What's the Health Unit Coordinator Exam?

If you hold a high school diploma or GED and have either worked in the field or completed training to become a health unit coordinator, you may be eligible to take the National Health Unit Coordinator Certification Examination. Read on to learn more about what you might expect and how you can prepare for this exam. Schools offering Finance and Health Care degrees can also be found in these popular choices.

Exam Overview

Sometimes called medical secretaries or ward clerks, health unit coordinators perform many of the administrative duties in a hospital, clinic or nursing home. This may include preparing patients' records, maintaining medical supply inventories and scheduling appointments.
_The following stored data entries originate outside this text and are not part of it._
(** On a word with a period behind its head the function mapping is not
    consulted for the result. *)
Lemma wordToken_accessor_any (functions functions' : gmap gostring
                                                     ExpressionFunction)
    (position_ : Z) (run : gostring) (stream : lexerStream) :
  0 < strings_Index run (chr ".") ->
  wordToken L functions position_ run stream
  = wordToken L functions' position_ run stream.
Proof.
  intros Hindex. apply Z.ltb_lt in Hindex. unfold wordToken.
  destruct (value_is (VString run) (go "true"));
    [|destruct (value_is (VString run) (go "false"))]; simpl;
    try destruct (string_eqb run (go "in") || string_eqb run (go "IN"));
    destruct (functions !! run); destruct (functions' !! run);
    rewrite Hindex; reflexivity.
Qed.

(** What [wordToken] does with a word that has a period behind its head. *)
Lemma wordToken_accessor (functions : gmap gostring ExpressionFunction)
    (position_ : Z) (run : gostring) (lastCharacter : rune)
    (stream : lexerStream) :
  0 < strings_Index run (chr ".") ->
  last run = Some lastCharacter ->
  wordToken L functions position_ run stream
  = if lastCharacter =? chr "." then
      fail_at position_
        (go "Hanging accessor on token '" ++ run ++ go "'") stream
    else
      match firstUnexported L (tail (strings_Split run (chr "."))) with
      | Some segment =>
          fail_at position_
            (go "Unable to access unexported field '" ++ segment
             ++ go "' in token '" ++ run ++ go "'") stream
      | None =>
          emit position_ ACCESSOR (VStrings (strings_Split run (chr ".")))
            run stream
      end.
Proof.
  intros Hindex Hlast. apply Z.ltb_lt in Hindex. unfold wordToken.
  destruct (value_is (VString run) (go "true"));
    [|destruct (value_is (VString run) (go "false"))]; simpl;
    try destruct (string_eqb run (go "in") || string_eqb run (go "IN"));
    destruct (functions !! run); rewrite Hindex, Hlast;
    destruct (lastCharacter =? chr "."); try reflexivity;
    destruct (firstUnexported L (tail (strings_Split run (chr "."))));
    reflexivity.
Qed.

Lemma readToken_dispatch_numeric (state : lexerState)
    (functions : gmap gostring ExpressionFunction) (position_ : Z)
    (character : rune) (stream : lexerStream) :
  isNumeric L character = true ->
  readToken_dispatch L T state functions position_ character stream
  = readNumeric L position_ character stream.
Proof. unfold readToken_dispatch. now intros ->. Qed.

(** The hexadecimal branch: [0], then [x], then more input. *)
Lemma readNumeric_hex (position_ : Z)
    (stream1 stream2 : lexerStream) :
  canRead stream1 = true ->
  readCharacter stream1 = Done (chr "x", stream2) ->
  canRead stream2 = true ->
  readNumeric L position_ (chr "0") stream1 = readHex L position_ stream2.
Proof.
  intros Hcan1 Hread Hcan2. unfold readNumeric.
  unfold bind at 1. unfold getStream at 1. rewrite Hcan1.
  change (chr "0" =? chr "0") with true. cbv beta iota delta [andb].
  unfold bind at 1. rewrite Hread.
  unfold bind at 1. unfold getStream at 1. rewrite Hcan2.
  reflexivity.
Qed.

(** Undoing the last read. *)
Lemma rewind_read (stream stream' : lexerStream) (c : rune) :
  readCharacter stream = Done (c, stream') ->
  rewind 1 stream' = Done (tt, stream).
Proof.
  unfold readCharacter, rewind. intros Hread.
  destruct (0 <=? position stream); [|discriminate].
  destruct (source stream !! Z.to_nat (position stream)); [|discriminate].
  injection Hread as _ <-. destruct stream as [text at_ len]; simpl.
  do 3 f_equal. lia.
Qed.

(** [0], then [x], then the end of the input: the [x] is put back and the
    decimal branch reads the [0]. *)
Lemma readNumeric_hex_end (position_ : Z)
    (stream1 stream2 : lexerStream) :
  canRead stream1 = true ->
  readCharacter stream1 = Done (chr "x", stream2) ->
  canRead stream2 = false ->
  readNumeric L position_ (chr "0") stream1
  = readDecimal L position_ stream1.
Proof.
  intros Hcan1 Hread Hcan2. unfold readNumeric.
  unfold bind at 1. unfold getStream at 1. rewrite Hcan1.
  change (chr "0" =? chr "0") with true. cbv beta iota delta [andb].
  unfold bind at 1. rewrite Hread.
  unfold bind at 1. unfold getStream at 1. rewrite Hcan2.
  cbv beta iota delta [andb].
  unfold bind at 1. now rewrite (rewind_read _ _ _ Hread).
Qed.

(** Any other head of a numeric constant than [0] goes to the decimal
    branch. *)
Lemma readNumeric_decimal (position_ : Z) (character : rune)
    (stream1 : lexerStream) :
  character <> chr "0" ->
  readNumeric L position_ character stream1 = readDecimal L position_ stream1.
Proof.
  intros Hzero. unfold readNumeric.
  unfold bind at 1. unfold getStream at 1.
  destruct (Z.eqb_spec character (chr "0")) as [?|_]; [contradiction|].
  now rewrite andb_false_r.
Qed.

End Branches.

(** ** The fuel of the loops is enough *)

Lemma readCharacter_position (stream stream' : lexerStream) (c : rune) :
  readCharacter stream = Done (c, stream') ->
  position stream' = position stream + 1
  /\ slength stream' = slength stream.
Proof.
  unfold readCharacter. intros Hread.
  destruct (0 <=? position stream); [|discriminate].
  destruct (source stream !! Z.to_nat (position stream)); [|discriminate].
  injection Hread as _ <-. now split.
Qed.

Lemma bind_fuelled {A B} (m : M A) (k : A -> M B) (stream : lexerStream) :
  m stream <> OutOfFuel ->
  (forall a stream', k a stream' <> OutOfFuel) ->
  bind m k stream <> OutOfFuel.
Proof.
  intros Hm Hk. unfold bind.
  destruct (m stream) as [[a stream']| |];
    [apply Hk|discriminate|now contradiction Hm].
Qed.

Lemma readCharacter_fuelled (stream : lexerStream) :
  readCharacter stream <> OutOfFuel.
Proof.
  unfold readCharacter.
  destruct (0 <=? position stream); [|discriminate].
  destruct (source stream !! Z.to_nat (position stream)); discriminate.
Qed.

Section Fuel.

Variable L : GoLibrary.
Variable T : Tables.
(** The [htcen] branch of an iteration, up to the new [percdiff]. *)
Definition htcen_step (l : Locals) : M Locals :=
  s <~ get ;;
  newht <~ heightfit true ;;
  let oldht := mask_select (stride_get (pars s) 0 (nstars G)) (freestars s) in
  heights <~ lift (mask_assign (stride_get (pars s) 0 (nstars G)) (freestars s) newht) ;;
  modify (fun s => set_pars (stride_put (pars s) 0 heights) s) ;;;
  xy <~ centroid ;;
  s1 <~ get ;;
  let oldx := mask_select (stride_get (pars s1) 1 (nstars G)) (freestars s1) in
  let oldy := mask_select (stride_get (pars s1) 2 (nstars G)) (freestars s1) in
  xs <~ lift (mask_assign (stride_get (pars s1) 1 (nstars G)) (freestars s1) (fst xy)) ;;
  modify (fun s => set_pars (stride_put (pars s) 1 xs) s) ;;;
  ys <~ lift (mask_assign (stride_get (pars s1) 2 (nstars G)) (freestars s1) (snd xy)) ;;
  modify (fun s => set_pars (stride_put (pars s) 2 ys) s) ;;;
  dbeta <~ lift (interleave3 (nfreestars s1) (vsub oldht newht)
                             (vsub oldx (fst xy)) (vsub oldy (snd xy))) ;;
  let freepars_local :=
    concat (map (fun i => slice (freepars s1) (3 * i) 3) (dostars s1 false))
    ++ repeat false (3 * nstars G - 3 * nfreestars s1) in
  (if negb (Nat.eqb (length freepars_local) (length dbeta))
   then raise IndexError else ret tt) ;;;
  let dbeta := mask_select dbeta freepars_local in
  let oldpar := bestpar l in
  (if negb (Nat.eqb (length oldpar) (length dbeta))
   then raise (ValueError "operands could not be broadcast together") else ret tt) ;;;
  let newpar := vadd oldpar dbeta in
  ret {| bestpar := newpar;
         percdiff := Some (percent_diff newpar oldpar);
         maxpercdiff := maxpercdiff l |}.

(** The Jacobian branch of an iteration (every method but [htcen]): the
    increment is computed and dropped; nothing is assigned to [bestpar] or
    [percdiff]. *)
Definition jacobian_step (method : string) (l : Locals) : M Locals :=
  mj <~ jac (bestpar l) true false ;;
  s <~ get ;;
  let dy := vsub (vsub (mask_select (resflatten s) (usepix s))
                       (mask_select (skyflatten s) (usepix s))) (fst mj) in
  let wt := map (fun e => (1 / (e * e))%Qc) (mask_select (errflatten G) (usepix s)) in
  dbeta <~ lift (LeastSquares.jac_solve (lsq_backend N) (snd mj) dy
                                        (Some method) (Some wt)) ;;
  ret l.

(** Reading the local [percdiff]. *)
Definition read_percdiff (l : Locals) : M vec :=
  match percdiff l with
  | Some v => ret v
  | None => raise (UnboundLocalError "percdiff")
  end.

(** One pass of the [while] loop of [groupfit]. *)
Definition groupfit_pass (method : string) (minpercdiff : Qc) (reskyiter : Z)
    (nofreeze : bool) (l : Locals) : M Locals :=
  l <~ (if negb (String.eqb method "htcen")
        then jacobian_step method l else htcen_step l) ;;
  newpar <~ (if negb nofreeze then
               pd <~ read_percdiff l ;;
               let frzpars := map (fun v => leb v minpercdiff) pd in
               freeze (bestpar l) frzpars
             else
               modify (set_pars (bestpar l)) ;;; ret (bestpar l)) ;;
  pd <~ read_percdiff l ;;
  mx <~ lift (np_max pd) ;;
  s <~ get ;;
  bestmodel <~ model (pars s) false true ;;
  s <~ get ;;
  (if reskyiter =? 0 then raise ZeroDivisionError
   else if niter s mod reskyiter =? 0 then sky else ret tt) ;;;
  modify (fun s => set_niter (niter s + 1) s) ;;;
  ret {| bestpar := newpar; percdiff := percdiff l; maxpercdiff := mx |}.


(** *** The freezing invariant *)

(** The arrays of a fitter have the sizes [__init__] gives them, and a star
    is flagged frozen exactly when its three parameters are: this holds
    after [__init__] and after every method below. *)
Definition wf (s : Fitter) : Prop :=
  length (pars s) = (3 * nstars G)%nat /\
  length (freezepars s) = (3 * nstars G)%nat /\
  length (starniter s) = nstars G /\
  length (resflatten s) = length (ind1 G) /\
  freezestars s = map (all3 (freezepars s)) (seq 0 (nstars G)).







(** A method that touches neither the freezing flags, nor the residual
    buffer, nor the recorded iterations, however it ends. *)
Definition frame (s s' : Fitter) : Prop :=
  freezepars s' = freezepars s /\ freezestars s' = freezestars s /\
  resflatten s' = resflatten s /\ starniter s' = starniter s /\
  length (pars s') = length (pars s).
(** * Smart Grocery Saver: a shallow embedding of [app.py]

    The development follows the layout of the program: the Python values the
    program manipulates (the results of [json.loads]), the helper [_safe_sum],
    the classification client [classify_items_with_ai], the receipt
    transcription client [extract_text_from_receipt] with its poll loop, and
    the analysis block of the user interface.

    Data.  Python's [float] is IEEE-754 binary64, which is Rocq's primitive
    [float]; Python's [int] is unbounded, hence [Z]; a Python [str] is a
    sequence of Unicode code points; a [dict] is its list of bindings.

    Effects.  Code that may raise returns a [result]; [try]/[except] is a
    match on it.  The calls to Streamlit are collected in order ([ui]); the
    HTTP calls and sleeps of the transcription client are returned with its
    result.  What the remote services answer is an input: an [outcome] per
    request.

    Library functions whose code is not the program's are parameters of the
    sections that use them: [float] on a string, [json.loads] (which decodes,
    raises [JSONDecodeError], or gives up at a limit of the decoder),
    [requests.post] for the chat completion, the formatting of f-strings, and
    the values [st.table] refuses.  Instances of them, for the examples, are
    defined with the vocabulary of the properties. *)

From Stdlib Require Import ZArith NArith List String Ascii Bool Lia DecimalString.
From Stdlib Require Import Floats.
Import ListNotations.

Set Implicit Arguments.

(** ** Strings *)

Module Str.

(** A code point, and a Python [str]. *)
Definition char := N.
Definition str := list char.

Definition eqb (s t : str) : bool :=
  if list_eq_dec N.eq_dec s t then true else false.

(** UTF-8 decoding of the bytes of a literal, so that the program's string
    constants can be written as they are in the source. *)
Fixpoint utf8 (bs : list N) : str :=
  match bs with
  | [] => []
  | b :: rest =>
      if (b <? 128)%N then b :: utf8 rest
      else if (b <? 224)%N then
        match rest with
        | b1 :: rest1 => ((b - 192) * 64 + (b1 - 128))%N :: utf8 rest1
        | [] => [b]
        end
      else if (b <? 240)%N then
        match rest with
        | b1 :: b2 :: rest2 =>
            ((b - 224) * 4096 + (b1 - 128) * 64 + (b2 - 128))%N :: utf8 rest2
        | _ => [b]
        end
      else
        match rest with
        | b1 :: b2 :: b3 :: rest3 =>
            ((b - 240) * 262144 + (b1 - 128) * 4096 + (b2 - 128) * 64 + (b3 - 128))%N
              :: utf8 rest3
        | _ => [b]
        end
  end.

Definition u (s : string) : str :=
  utf8 (map N_of_ascii (list_ascii_of_string s)).

(** [str.lower] on the ASCII range.  Code points outside ASCII are left as
    they are; [str.lower] maps none of them to a letter of [succeeded] or
    [failed] (the only such mappings onto ASCII letters are U+212A to [k] and
    U+0130 to [i] followed by U+0307), so the comparisons of the poll loop
    are the same as Python's. *)
Definition lower_char (c : char) : char :=
  if ((65 <=? c) && (c <=? 90))%N then (c + 32)%N else c.

Definition lower (s : str) : str := map lower_char s.

(** [str.isspace] for one code point: the characters [str.strip] removes. *)
Definition is_space (c : char) : bool :=
  (((9 <=? c) && (c <=? 13)) || ((28 <=? c) && (c <=? 32))
   || (c =? 133) || (c =? 160) || (c =? 5760)
   || ((8192 <=? c) && (c <=? 8202))
   || (c =? 8232) || (c =? 8233) || (c =? 8239) || (c =? 8287)
   || (c =? 12288))%N.

Fixpoint lstrip (s : str) : str :=
  match s with
  | c :: rest => if is_space c then lstrip rest else s
  | [] => []
  end.
(** C5: on an open reader [Seek] takes the position from the anchor (start:
    the offset given; current: the current offset plus it; end: the known
    size plus it, in [int64] arithmetic, and Unavailable when the size is
    unknown), rejects an unknown anchor or a negative position with
    InvalidArgument, and returns the position; a seek to the current offset
    changes nothing, on the reader or on the transport, and keeps the
    connection; a seek elsewhere closes the held connection (the close is
    the next event on the transport, followed by the log entry when the
    close fails), drops it from the reader and moves the offset. *)
Theorem Seek_spec (h : httpReadSeeker) (off whence : Z) (w : World) :
  closed h = false ->
  (whence = SeekStart -> seek_outcome h off whence w off)
  /\ (whence = SeekCurrent -> seek_outcome h off whence w (add64 (offset h) off))
  /\ (whence = SeekEnd -> size h <> -1 ->
        seek_outcome h off whence w (add64 (size h) off))
  /\ (whence = SeekEnd -> size h = -1 ->
        exists e, Seek h off whence w = (h, w, (0, Some e))
                  /\ errors_Is e ErrUnavailable)
  /\ (whence <> SeekStart -> whence <> SeekCurrent -> whence <> SeekEnd ->
        exists e, Seek h off whence w = (h, w, (0, Some e))
                  /\ errors_Is e ErrInvalidArgument)
  /\ (in_int64 (offset h + off) -> add64 (offset h) off = offset h + off)
  /\ (in_int64 (size h + off) -> add64 (size h) off = size h + off).
Proof.
  intros Hc.
  split; [| split; [| split; [| split; [| split; [| split]]]]].
  - intros ->. now apply Seek_outcome_at.
  - intros ->. now apply Seek_outcome_at.
  - intros -> Hs. apply Seek_outcome_at; [assumption|].
    unfold seek_abs. simpl. apply Z.eqb_neq in Hs. now rewrite Hs.
  - intros -> Hs. unfold Seek, seek_abs. rewrite Hc, Hs. simpl.
    eexists; split; [reflexivity | simpl; auto].
  - intros H0 H1 H2. unfold Seek, seek_abs. rewrite Hc.
    apply Z.eqb_neq in H0, H1, H2. rewrite H0, H1, H2.
    eexists; split; [reflexivity | simpl; auto].
  - apply add64_exact.
  - apply add64_exact.
Qed.
(** ** Effects

    What a handler does besides updating its component state, in program
    order: the axios calls, the toasts (with the identity key when one is
    given), console output, the onAdd callback and the file download. *)
Section Effects.
Context {B : Builtins}.

Inductive event :=
| HttpGet (endpoint : string)
| HttpPost (endpoint : string) (body : NewProduct.t)
| HttpPostRow (endpoint : string) (body : Product.t)
| HttpPut (endpoint : string) (body : Product.t)
| HttpDelete (endpoint : string)
| ToastError (message : string) (key : option string)
| ToastSuccess (message : string)
| ConsoleLog (label : string)
| ConsoleError (label : string)
| OnAdd (candidate : NewProduct.t)
| Download (fileName : string) (content : string).

Definition isNetworkCall (e : event) : bool :=
  match e with
  | HttpGet _ | HttpPost _ _ | HttpPostRow _ _ | HttpPut _ _ | HttpDelete _ => true
  | _ => false
  end.

(** Array.prototype.sort with a comparator: a stable sort; the comparator
    result puts [a] after [b] when it is positive (NaN counts as zero). *)
Fixpoint sortInsert (A : Type) (cmp : A -> A -> number) (x : A) (l : list A) : list A :=
  match l with
  | [] => [x]
  | y :: l' =>
      if num_ltb (num_of_Z 0) (cmp x y) then y :: sortInsert cmp x l'
      else x :: y :: l'
  end.

Fixpoint sorted (A : Type) (cmp : A -> A -> number) (l : list A) : list A :=
  match l with
  | [] => []
  | x :: l' => sortInsert cmp x (sorted cmp l')
  end.

End Effects.

(** ** Arrays as shared objects

    filter and slice allocate a new array; sort reorders the array it is
    called on and returns that same array.  A heap maps addresses to array
    contents, and the array methods run in ExtLib's state monad over it. *)
Module Heap.
Section Defs.
Context {B : Builtins}.
Variable A : Type.

Import MonadNotation.
Local Open Scope monad_scope.

Definition ref := nat.
Definition heap := list (list A).

Definition read (h : heap) (r : ref) : list A := nth r h [].

Fixpoint update (h : heap) (r : ref) (l : list A) : heap :=
  match h, r with
  | [], _ => []
  | _ :: h', O => l :: h'
  | a :: h', S r' => a :: update h' r' l
  end.

Definition alloc (l : list A) : state heap ref :=
  h <- get ;; put (h ++ [l]) ;; ret (length h).
Lemma JSON_roundtrip_json v : is_json v = true → JSON_roundtrip v = v.
Proof.
  induction v as [| | | | |items IH|fields IH] using jsval_ind; intros H; try reflexivity.
  - cbn in H |- *. f_equal. induction IH as [|x xs Hx _ IHxs]; [reflexivity|].
    cbn in H |- *. apply andb_prop in H as [H1 H2].
    rewrite (Hx H1), (IHxs H2). destruct x; try reflexivity. discriminate.
  - cbn in H |- *. f_equal. induction IH as [|[k x] fs Hx _ IHfs]; [reflexivity|].
    cbn in H, Hx |- *. apply andb_prop in H as [H1 H2].
    rewrite (Hx H1), (IHfs H2). destruct x; try reflexivity. discriminate.
Qed.

Lemma is_json_assoc fields k v :
  is_json (JObj fields) = true → assoc k fields = Some v → is_json v = true.
Proof.
  induction fields as [|[k' x] fs IH]; cbn; [discriminate|].
  intros H. apply andb_prop in H as [H1 H2].
  destruct (String.eqb k k'); [intros [= <-]; exact H1|apply IH; exact H2].
Qed.

Lemma is_json_prop v k : is_json v = true → truthy (prop v k) = true → is_json (prop v k) = true.
Proof.
  destruct v; cbn; try discriminate. intros H.
  destruct (assoc k fields) as [x|] eqn:E; cbn; [|discriminate].
  intros _. eapply is_json_assoc; eauto.
Qed.

Lemma atom_match_digit c : atom_match Digit c = true ↔ is_digit c.
Proof.
  unfold atom_match, is_digit. rewrite andb_true_iff, !Nat.leb_le. reflexivity.
Qed.

Lemma atom_match_char c c' : atom_match (Char c') c = true ↔ c = c'.
Proof. apply Ascii.eqb_eq. Qed.
Fixpoint read (st : state) (d : list (option string * option string))
    (l : list ascii) : option (list (option string * option string)) :=
  match l with
  | [] => match st with Done => Some d | _ => None end
  | c :: l' =>
      match st with
      | Start =>
          if is_space c then read Start d l'
          else if Ascii.eqb c "{" then read KeyOrEnd d l' else None
      | KeyOrEnd =>
          if is_space c then read KeyOrEnd d l'
          else if Ascii.eqb c "}" then read Done d l'
          else if Ascii.eqb c dq then read (InKey [] false) d l'
          else None
      | Key =>
          if is_space c then read Key d l'
          else if Ascii.eqb c dq then read (InKey [] false) d l'
          else None
      | InKey acc true => read (InKey (c :: acc) false) d l'
      | InKey acc false =>
          if Ascii.eqb c bs then read (InKey acc true) d l'
          else if Ascii.eqb c dq then read (Colon (text acc)) d l'
          else read (InKey (c :: acc) false) d l'
      | Colon k =>
          if is_space c then read (Colon k) d l'
          else if Ascii.eqb c ":" then read (Value k) d l' else None
      | Value k =>
          if is_space c then read (Value k) d l'
          else if Ascii.eqb c dq then read (InValue k [] false) d l'
          else if Ascii.eqb c "n" then read (Null k 1) d l'
          else None
      | InValue k acc true => read (InValue k (c :: acc) false) d l'
      | InValue k acc false =>
          if Ascii.eqb c bs then read (InValue k acc true) d l'
          else if Ascii.eqb c dq
          then read CommaOrEnd (dict_set (Some k) (Some (text acc)) d) l'
          else read (InValue k (c :: acc) false) d l'
      | Null k seen =>
          match seen with
          | 1 => if Ascii.eqb c "u" then read (Null k 2) d l' else None
          | 2 => if Ascii.eqb c "l" then read (Null k 3) d l' else None
          | 3 => if Ascii.eqb c "l"
                 then read CommaOrEnd (dict_set (Some k) None d) l'
                 else None
          | _ => None
          end
      | CommaOrEnd =>
          if is_space c then read CommaOrEnd d l'
          else if Ascii.eqb c "," then read Key d l'
          else if Ascii.eqb c "}" then read Done d l'
          else None
      | Done => if is_space c then read Done d l' else None
      end
  end.
(** * GWSumm: channel resolution, archive store and tab state processing

    A shallow embedding of [gwsumm/channels.py], [gwsumm/archive.py] and of
    [gwsumm/tabs/builtin.py] (the plotting stage, the reading of a tab's
    configuration and the queries a tab answers about its plots), with the
    properties the design document states about them and further ones the
    code shows.

    Conventions.
    - Process-wide globals ([globalv.CHANNELS], [globalv.WRITTEN_PLOTS],
      [globalv.DATA], ...) are threaded explicitly through every function.
    - A Python function that may raise returns a [result].
    - Recursion that Python bounds by the interpreter's recursion limit is
      bounded by a [fuel] argument; running out of fuel is the interpreter's
      [RuntimeError("maximum recursion depth exceeded")]. *)

From Stdlib Require Import Ascii String QArith.
From stdpp Require Import base list strings sorting gmap pretty.


Open Scope nat_scope.

(** ** Python's [sorted(l, key=...)]

    [sorted] is guaranteed stable, so its output is determined by the input
    and the key alone; a stable insertion sort computes the same list. *)

Section Sorted.
Context {A : Type} (key : A → nat).

(** [x] is placed before the first element whose key is not smaller:
    an element that came earlier stays ahead of its equals. *)
Fixpoint insert_by (x : A) (l : list A) : list A :=
  match l with
  | [] => [x]
  | y :: l' => if key x <=? key y then x :: y :: l' else y :: insert_by x l'
  end.

Fixpoint sorted (l : list A) : list A :=
  match l with
  | [] => []
  | x :: l' => insert_by x (sorted l')
  end.
End Sorted.

(** ** Tab state processing: [SimpleStateTab.process_state] *)

Module Tabs.

(** [State]: only its name is inspected by the plotting stage. *)
Record State := { state_name : string }.

(** The attributes of a plot object that [process_state] reads or writes. *)
Record Plot := {
  outputfile : string;
  new : bool;
  state : option State;
  _threadsafe : bool
}.

Definition set_new (b : bool) (p : Plot) : Plot :=
  {| outputfile := outputfile p; new := b; state := state p;
     _threadsafe := _threadsafe p |}.

(** What happens to a selected plot: handed to a worker process through
    the plot queue, or processed inline. *)
Inductive event :=
| Queued (p : Plot)
| Processed (p : Plot).

Definition event_plot (e : event) : Plot :=
  match e with Queued p | Processed p => p end.

Definition is_written (f : string) (WRITTEN_PLOTS : list string) : bool :=
  existsb (String.eqb f) WRITTEN_PLOTS.
(** ** More on tab clicks *)

(** X10.  A click on a bound tab button leaves the number of buttons and
    their periods as they are and makes the clicked button the only
    active one; the current period becomes that button's period.  This
    holds also when a renderer throws afterwards. *)
Theorem tab_click_activates_one `{Host} (i : nat) (btn : TabBtn) (w : World) :
  tabsBound w = true ->
  tabs w !! i = Some btn ->
  let w' := dispatch (TabClick i) w in
  length (tabs w') = length (tabs w) /\
  (forall j b, tabs w !! j = Some b ->
     tabs w' !! j = Some {| period := period b; active := bool_decide (j = i) |}) /\
  (forall j b, tabs w' !! j = Some b -> (active b = true <-> j = i)) /\
  currentPeriod w' = period btn.
Proof.
  intros Hbound Hbtn. cbv zeta. unfold dispatch, exec.
  rewrite tabClick_run, Hbtn, Hbound.
  destruct (rerender_writesOnly (selectTab i (period btn) w)) as (e & -> & _).
  cbn [tabs currentPeriod setElements selectTab setCurrentPeriod setTabs].
  assert (forall j, imap (fun j b => {| period := period b;
                                        active := bool_decide (j = i) |})
                      (tabs w) !! j
                    = (fun b => {| period := period b;
                                   active := bool_decide (j = i) |})
                      <$> tabs w !! j) as Hlookup
    by (intros j; apply list_lookup_imap).
  split_and!; try done.
  - apply length_imap.
  - intros j b Hj. by rewrite Hlookup, Hj.
  - intros j b. rewrite Hlookup. intros (b0 & _ & ->)%fmap_Some.
    cbn [active]. apply bool_decide_eq_true.
Qed.

Lemma tab_click_activates_one_witness :
  let w' := @dispatch Sample.host (TabClick 1) Sample.loaded in
  tabsBound Sample.loaded = true /\
  tabs Sample.loaded !! 1%nat = Some {| period := Some "10d"; active := false |} /\
  length (tabs w') = 3%nat /\
  currentPeriod w' = Some "10d".
Proof.
  intros w'.
  assert (tabsBound Sample.loaded = true) as Hbound by (vm_compute; reflexivity).
  assert (tabs Sample.loaded !! 1%nat
          = Some {| period := Some "10d"; active := false |}) as Hbtn
    by (vm_compute; reflexivity).
  destruct (@tab_click_activates_one Sample.host 1 _ Sample.loaded Hbound Hbtn)
    as (Hlen & _ & _ & Hperiod).
  split; [exact Hbound|]. split; [exact Hbtn|].
  split; [exact Hlen | exact Hperiod].
Defined.

(** X11.  A click on a bound tab button while no snapshot is stored
    (the first load failed) throws in [renderRankings]: the button is
    marked active and the period is switched, but no region and no
    badge is written. *)
Theorem tab_click_without_snapshot `{Host} (i : nat) (btn : TabBtn) (w : World) :
  tabsBound w = true ->
  tabs w !! i = Some btn ->
  nullish (data w) = true ->
  handler (TabClick i) w = (Thrown, selectTab i (period btn) w).
Proof.
  intros Hbound Hbtn Hdata. rewrite tabClick_run, Hbtn, Hbound.
  unfold mbind, M_bind.
  assert (renderRankings (selectTab i (period btn) w)
          = (Thrown, selectTab i (period btn) w)) as ->; [|done].
  unfold renderRankings, mbind, M_bind, gets, lift.
  cbn [data selectTab setCurrentPeriod setTabs].
  by destruct (data w).
Qed.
Current or aspiring health unit coordinators with a high school diploma can sit for the National Association of Health Unit Coordinators, Inc.'s (NAHUC) National Health Unit Coordinator Certification Examination (www.nahuc.org). Candidates who pass this written exam are designated Certified Health Unit Coordinators (CHUC). In order to stay certified, you must complete 36 continuing education hours within the following three years or retake the exam.

Obtaining a CHUC credential may also qualify you for positions that mandate certification as a prerequisite for employment. If you're already employed as a heath unit coordinator, this credential may help you advance your career.

Important Facts About Health Unit Coordinators

Key Skills Integrity, interpersonal skills, organizational skills, writing skills
On-the-Job Training Short-term training, typically up to a few weeks
Entry-level Education High school diploma, may require college-level courses in word processing and office procedures
Similar Occupations Medical record technicians, medical transcriptionists, medical administrative assistant, medical billing and coding specialist

Source: U.S. Bureau of Labor Statistics

Exam Topics

This exam is divided into four categories; these cover order management, health unit coordination, equipment and technical procedures and professional development. The order management category covers processing orders, notifying others about the orders and requesting needed supplies, equipment and patient information. The health unit coordination category covers patient admission, patient transfer and discharge, clerical responsibilities (such as maintaining unit materials and filing reports), record keeping, staff management, workplace safety and security and confidentiality.

The equipment and technical procedures section covers patient and personnel communication and the usage of computers, peripherals and other equipment. The professional development section covers personnel training, critical thinking and individual development.

Exam Preparation

You can download the free certificate candidate handbook from the NAHUC, which contains a list of textbooks and reference manuals that can help you prepare for the exam. Some technical schools and community colleges offer certificate programs and continuing education classes that can also prepare you for the exam.

Career Outlook and Salary Information

According to the Bureau of Labor Statistics (BLS), most medical secretaries, including health unit coordinators, worked in physicians' offices and general hospitals in May 2018 (www.bls.gov). The career outlook between 2016 and 2026 was expected to be good, with very fast job growth of 22% expected for medical secretaries. Health unit coordinators earned a median salary of $36,388 in June 2019, according to PayScale.com.